I’m believing for complete and total healing over my grandmother. You should too. She’s awesome, and although she can annoy me to no end I love her to death. And she’ll be around until the rapture, or so I’ve been saying since I was like 7. Or well, ever since I figured out the rapture was when Jesus came back, hah.


On a lighter note…
I’ve been aching all day and all weekend to get out there and work on my purple gate and windows that are still incomplete. But I’ve got too much on the agenda to do things I enjoy.


This song has been a constant sound in the back of my mind all day. I love it. Even though it pertains to absolutely no part of my life. I have no one to hold. hahaha. But nonetheless it’s a great song.

(it doesn’t sound quite as perverted as the lyrics make it out to be.)

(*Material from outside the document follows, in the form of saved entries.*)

(** * svgParser.ts: the SVG structural parser, embedded and verified

    The development follows [backend/src/utils/svgParser.ts]:
    - JavaScript numbers are IEEE 754 binary64 values, taken here as the
      Standard Library's [spec_float] at precision 53 and maximal exponent
      1024, with the library's executable [SFadd], [SFmul], [SFdiv] and
      comparisons;
    - the tree handed over by xml2js lives in a store of objects addressed
      by location, so that sharing and cycles between nodes can be written
      down and the [WeakSet] of visited nodes is a set of locations;
    - [extractAllElements] threads the mutable counters of the closure
      ([visited], [totalElementsCount], [items]) as an explicit state and
      returns in an error monad: a JavaScript [TypeError] is [Throw]. *)

From Stdlib Require Import Floats.SpecFloat Ascii String ZArith Lia.
From stdpp Require Import gmap strings list fin_maps.

(** ** JavaScript numbers *)

Module Num.
Local Open Scope Z_scope.

Abbreviation number := spec_float.

Definition prec : Z := 53.
Definition emax : Z := 1024.

Definition zero : number := S754_zero false.
Definition NaN : number := S754_nan.

Definition add : number -> number -> number := SFadd prec emax.
Definition mul : number -> number -> number := SFmul prec emax.
Definition div : number -> number -> number := SFdiv prec emax.

(** [a < b], [a > b], [a <= b] and [a === b] on numbers. *)
Definition lt (a b : number) : bool := SFltb a b.
Definition gt (a b : number) : bool := SFltb b a.
Definition le (a b : number) : bool := SFleb a b.
Definition eq (a b : number) : bool := SFeqb a b.

Definition isNaN (a : number) : bool :=
  match a with S754_nan => true | _ => false end.

Definition isFinite (a : number) : bool :=
  match a with S754_zero _ | S754_finite _ _ _ => true | _ => false end.

(** The number nearest to an integer (ties to even). *)
Definition ofZ (z : Z) : number := binary_normalize prec emax z 0 false.

(** The number nearest to [(-1)^neg * m * 10^e10], for [m >= 0]. *)
Definition ofDecimal (neg : bool) (m e10 : Z) : number :=
  match m with
  | Z0 => S754_zero neg
  | Zpos p =>
      if 0 <=? e10
      then binary_normalize prec emax (cond_Zopp neg (m * 10 ^ e10)) 0 false
      else SFdiv prec emax (S754_finite neg p 0)
                           (S754_finite false (Z.to_pos (10 ^ (- e10))) 0)
  | Zneg _ => S754_nan
  end.

End Num.

Import Num.

(** ** Strings and [parseFloat] *)

Module Str.
Local Open Scope Z_scope.

Definition code (c : ascii) : nat := nat_of_ascii c.

(** [\d] *)
Definition isDigit (c : ascii) : bool :=
  (48 <=? code c)%nat && (code c <=? 57)%nat.

(** [\s], and the characters [parseFloat] trims: TAB, LF, VT, FF, CR,
    SP and NBSP are the ones below code 256. *)
Definition isSpace (c : ascii) : bool :=
  ((9 <=? code c)%nat && (code c <=? 13)%nat)
  || (code c =? 32)%nat || (code c =? 160)%nat.

Definition digitVal (c : ascii) : Z := Z.of_nat (code c) - 48.

Definition chars (s : string) : list ascii := list_ascii_of_string s.
Definition ofChars (l : list ascii) : string := string_of_list_ascii l.

(** [s.replace(/[^\d.]/g, '')] *)
Definition keepDigitsAndDots (s : string) : string :=
  ofChars (List.filter (fun c => isDigit c || (code c =? 46)%nat) (chars s)).

(** [s.split(/[\s,]+/)]: the pieces between the maximal runs of
    separators; a run at either end leaves an empty piece there. *)
Definition isSep (c : ascii) : bool := isSpace c || (code c =? 44)%nat.

Fixpoint splitAux (cur : list ascii) (inSep : bool) (l : list ascii)
  : list string :=
  match l with
  | [] => [ofChars (rev cur)]
  | c :: l' =>
      if isSep c
      then if inSep then splitAux [] true l'
           else ofChars (rev cur) :: splitAux [] true l'
      else splitAux (c :: cur) false l'
  end.

Definition splitSep (s : string) : list string := splitAux [] false (chars s).

(** Reading a run of decimal digits: the value accumulated, the number
    of digits read and the rest. *)
Fixpoint readDigits (acc : Z) (n : Z) (l : list ascii)
  : Z * Z * list ascii :=
  match l with
  | c :: l' =>
      if isDigit c then readDigits (10 * acc + digitVal c) (n + 1) l'
      else (acc, n, l)
  | [] => (acc, n, l)
  end.

Fixpoint dropSpaces (l : list ascii) : list ascii :=
  match l with
  | c :: l' => if isSpace c then dropSpaces l' else l
  | [] => []
  end.

Fixpoint isPrefix (p l : list ascii) : bool :=
  match p, l with
  | [], _ => true
  | a :: p', b :: l' => (code a =? code b)%nat && isPrefix p' l'
  | _ :: _, [] => false
  end.

(** The exponent part [e|E [+|-] digits], when a digit follows. *)
Definition readExponent (l : list ascii) : Z :=
  match l with
  | c :: l1 =>
      if (code c =? 101)%nat || (code c =? 69)%nat then
        let '(neg, l2) :=
          match l1 with
          | d :: l2 =>
              if (code d =? 45)%nat then (true, l2)
              else if (code d =? 43)%nat then (false, l2)
              else (false, l1)
          | [] => (false, l1)
          end in
        let '(v, _, _) := readDigits 0 0 l2 in
        if neg then - v else v
      else 0
  | [] => 0
  end.

(** The longest prefix that is a [StrDecimalLiteral], as a number. *)
Definition parseUnsigned (neg : bool) (l : list ascii) : number :=
  if isPrefix (chars "Infinity") l then S754_infinity neg
  else
    let '(ip, ni, l1) := readDigits 0 0 l in
    match l1 with
    | c :: l2 =>
        if (code c =? 46)%nat then
          let '(m, nf, l3) := readDigits ip 0 l2 in
          if (ni =? 0) && (nf =? 0) then S754_nan
          else ofDecimal neg m (readExponent l3 - nf)
        else if ni =? 0 then S754_nan
        else ofDecimal neg ip (readExponent l1)
    | [] => if ni =? 0 then S754_nan else ofDecimal neg ip 0
    end.

(** [parseFloat(s)] *)
Definition parseFloat (s : string) : number :=
  match dropSpaces (chars s) with
  | c :: l =>
      if (code c =? 45)%nat then parseUnsigned true l
      else if (code c =? 43)%nat then parseUnsigned false l
      else parseUnsigned false (c :: l)
  | [] => S754_nan
  end.

End Str.

Import Str.

(** ** The tree built by xml2js

    A node is a string (an element with neither attributes nor child
    elements: its text, possibly empty) or an object; an object is an
    element, with its attribute map under [$] when it has attributes and
    its children under their tag names, or an array of sibling nodes.
    Objects have an identity: the store maps locations to objects, and a
    value refers to an object by its location. *)

Definition loc := nat.

Inductive val :=
| VUndef
| VStr (s : string)
| VRef (l : loc).

Inductive obj :=
| OElem (attrs : option (gmap string string)) (children : gmap string val)
| OArr (elems : list val).

(** Every location holds an object. *)
Definition heap := loc -> obj.

(** ** Outcomes: a value, a thrown [TypeError], or fuel exhausted *)

Inductive res (A : Type) :=
| Ok (a : A)
| Throw
| OutOfFuel.
Arguments Ok {A} a.
Arguments Throw {A}.
Arguments OutOfFuel {A}.

#[global] Instance res_ret : MRet res := fun A a => Ok a.

#[global] Instance res_bind : MBind res := fun A B k m =>
  match m with
  | Ok a => k a
  | Throw => Throw
  | OutOfFuel => OutOfFuel
  end.

(** [arr.forEach(f)] with the state threaded through the calls. *)
Fixpoint forEach {A S} (f : A -> S -> res S) (l : list A) (st : S) : res S :=
  match l with
  | [] => Ok st
  | a :: l' => st' ← f a st; forEach f l' st'
  end.

(** ** Property access *)

Section Access.
Variable h : heap.

(** [if (v)] *)
Definition truthy (v : val) : bool :=
  match v with
  | VUndef => false
  | VStr s => negb (String.eqb s "")
  | VRef _ => true
  end.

“I've been here before a few times
And I'm quite aware we're dying
And your hands they shake with goodbyes
And I'll take you back if you'd have me
So here I am I'm trying
So here I am are you ready
Come on let me hold you touch you feel you
Always
Kiss you taste you all night
Always
And I'll miss your laugh your smile
I'll admit I'm wrong if you'd tell me
I'm so sick of fights I hate them
Lets start this again for real
So here I am I'm trying
So here I am are you ready
So here I am I'm trying
So here I am are you ready
Come on let me hold you touch you feel you
Always
Kiss you taste you all night
Always
Come on let me hold you touch you feel you
Always
Kiss you taste you all night
Always
I've been here before a few times
And I'm quite aware we're dying
Come on let me hold you touch you feel you
Always
Kiss you taste you all night
Always
Come on let me hold you touch you feel you
Always
Kiss you taste you all night
Always
Always
Always “




Well, all in all I’m okay.
As usual.
I’m usually okay. Gag

See you soon.
So long.
“I’m sick with apprehension”

1 comment:

  1. Good song. Try "Rain" by Breaking Benjamin. I love it. There's an acoustic and a rock version, and they're both amazing.